Your task: From the listing below, extract each line containing the string "span".
####################
Definition endpoint_path_html (ep : Endpoint) : string :=
  let queries :=
    match get_array "parameters" (JObject (op ep)) with
    | Some params => omap (get_str "name") (List.filter (is_in "query") params)
    | None => []
    end in
  escape (path ep) +:+
  match queries with
  | [] => EmptyString
  | _ => html "<span class='query'>" +:+ query_parts true queries +:+ html "</span>"
  end.

Definition chip (code : string) : string :=
  html "            <span class='chip " +:+ chip_class code +:+ html "'>" +:+ code +:+ html "</span>^".

Definition endpoint_meta (secured : bool) (responses : list (string * Json)) : string :=
  concat_strings ((fun r : string * Json => chip (fst r)) <$> responses) +:+
  (if secured then html "            <span class='chip blue'>bearer JWT</span>^"
   else html "            <span class='chip'>public</span>^").

Definition AUTH_NOTE : string :=
  html "          <div class='auth-note'>^            <span class='auth-label'>Auth</span>^            <span class='auth-text'>Bearer JWT required in the <code>Authorization</code> header.</span>^          </div>^".

Definition response_block (doc : Json) (response : string * Json) : string :=
  match content_example doc (snd response) with
  | Some example =>
      code_block ("Response · " +:+ fst response +:+ " · application/json") (highlight example 0)
  | None => EmptyString
  end.

Definition endpoint_body (doc : Json) (ep : Endpoint) (secured : bool) (responses : list (string * Json)) : string :=
  match operation_text (op ep) with
  | Some desc => html "          <p class='endpoint-desc'>" +:+ markdown_lite desc +:+ html "</p>^"
  | None => EmptyString
  end
  +:+ (if secured then AUTH_NOTE else EmptyString)
  +:+ render_param_tables (get_array "parameters" (JObject (op ep)))
  +:+ render_request_body_tables doc (op ep)
  +:+ match request_example doc (op ep) with
      | Some example => code_block "Request Body" (highlight example 0)
      | None => EmptyString
      end
  +:+ concat_strings (response_block doc <$> responses)
  +:+ render_status_grid doc responses.

Definition render_endpoint (doc : Json) (ep : Endpoint) : string :=
  let secured := bool_decide (is_Some (map_get "security" (op ep))) in
  let responses := sorted_responses (op ep) in
  html "      <div class='endpoint' id='" +:+ endpoint_id (path ep)
    +:+ html "'>^        <div class='endpoint-head'>^          <div class='endpoint-title'>^            <span class='method-badge "
    +:+ method_class (method ep) +:+ html "'>" +:+ to_uppercase (method ep)
    +:+ html "</span>^            <span class='endpoint-path'>" +:+ endpoint_path_html ep
    +:+ html "</span>^          </div>^          <div class='endpoint-meta'>^" +:+ endpoint_meta secured responses
    +:+ html "          </div>^        </div>^        <div class='endpoint-body'>^" +:+ endpoint_body doc ep secured responses
    +:+ html "        </div>^      </div>^".

Definition render_section (doc : Json) (i : nat) (group : string * list Endpoint) : string :=
  let '(tag, list) := group in
  let first_id := match list with ep :: _ => endpoint_id (path ep) | [] => EmptyString end in
  html "    <section class='section'>^" +:+ html "      <div class='section-header'>^"
    +:+ html "        <span class='section-num'>" +:+ pad2 (Z.of_nat i + 2) +:+ html "</span>^"
    +:+ html "        <h2>" +:+ escape tag +:+ html "</h2>^"
    +:+ html "        <a class='section-anchor' href='javascript:void(0)' data-scroll-to='" +:+ first_id +:+ html "'>#</a>^"
    +:+ html "      </div>^^"
    +:+ concat_strings ((fun ep => render_endpoint doc ep +:+ NL) <$> list)
    +:+ html "    </section>^^".

Definition render_endpoints (doc : Json) : string :=
  trim_end (concat_strings (imap (render_section doc) (endpoints_by_tag doc))).

Definition nav_item (ep : Endpoint) : string :=
  html "      <a class='nav-item " +:+ method_class (method ep) +:+ html "' href='javascript:void(0)' data-scroll-to='"
    +:+ endpoint_id (path ep) +:+ html "'><span class='method-mini'>" +:+ to_uppercase (method ep)
    +:+ html "</span><span class='path'>" +:+ escape (nav_path (path ep)) +:+ html "</span></a>^".

Definition nav_section (group : string * list Endpoint) : string :=
  let '(tag, list) := group in
  html "    <div class='nav-section'>^" +:+ html "      <div class='nav-section-title'>" +:+ escape tag +:+ html "</div>^"
    +:+ concat_strings (nav_item <$> list) +:+ html "    </div>^^".

Definition render_nav (doc : Json) : string := trim_end (concat_strings (nav_section <$> endpoints_by_tag doc)).

(** ** The artifacts *)

Definition openapi_json (to_string_pretty : Json -> string) (d : Docs) : option string :=
  doc ← merged_doc d; Some (to_string_pretty doc +:+ NL).

(** [template] is the file read; [None] for [Err] is a template that is not there. *)
Definition index_html (template : option string) (d : Docs) : option (result string unit) :=
  match template with
  | None => Some (Err tt)
  | Some template =>
      doc ← merged_doc d;
      Some (Ok (replace_str "<!--@ENDPOINTS-->" (render_endpoints doc) (replace_str "<!--@NAV-->" (render_nav doc) template)))
  end.

(** [main]: the files written, in order, or the refusal. *)
Inductive MainError := NoInviteTickets | NoTemplate.

Definition main (to_string_pretty : Json -> string) (template : option string) (d : Docs)
    : option (list (string * string) * result unit MainError) :=
  match invites_doc d with
  | None => Some ([], Err NoInviteTickets)
  | Some _ =>
      json ← openapi_json to_string_pretty d;
      page ← index_html template d;
      match page with
      | Ok page => Some ([("openapi.json", json); ("index.html", page)], Ok tt)
      | Err _ => Some ([("openapi.json", json)], Err NoTemplate)
      end
  end.

End ApiPage.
####################
Task result:
  | _ => html "<span class='query'>" +:+ query_parts true queries +:+ html "</span>"
  html "            <span class='chip " +:+ chip_class code +:+ html "'>" +:+ code +:+ html "</span>^".
  (if secured then html "            <span class='chip blue'>bearer JWT</span>^"
   else html "            <span class='chip'>public</span>^").
  html "          <div class='auth-note'>^            <span class='auth-label'>Auth</span>^            <span class='auth-text'>Bearer JWT required in the <code>Authorization</code> header.</span>^          </div>^".
    +:+ html "'>^        <div class='endpoint-head'>^          <div class='endpoint-title'>^            <span class='method-badge "
    +:+ html "</span>^            <span class='endpoint-path'>" +:+ endpoint_path_html ep
    +:+ html "</span>^          </div>^          <div class='endpoint-meta'>^" +:+ endpoint_meta secured responses
    +:+ html "        <span class='section-num'>" +:+ pad2 (Z.of_nat i + 2) +:+ html "</span>^"
    +:+ endpoint_id (path ep) +:+ html "'><span class='method-mini'>" +:+ to_uppercase (method ep)
    +:+ html "</span><span class='path'>" +:+ escape (nav_path (path ep)) +:+ html "</span></a>^".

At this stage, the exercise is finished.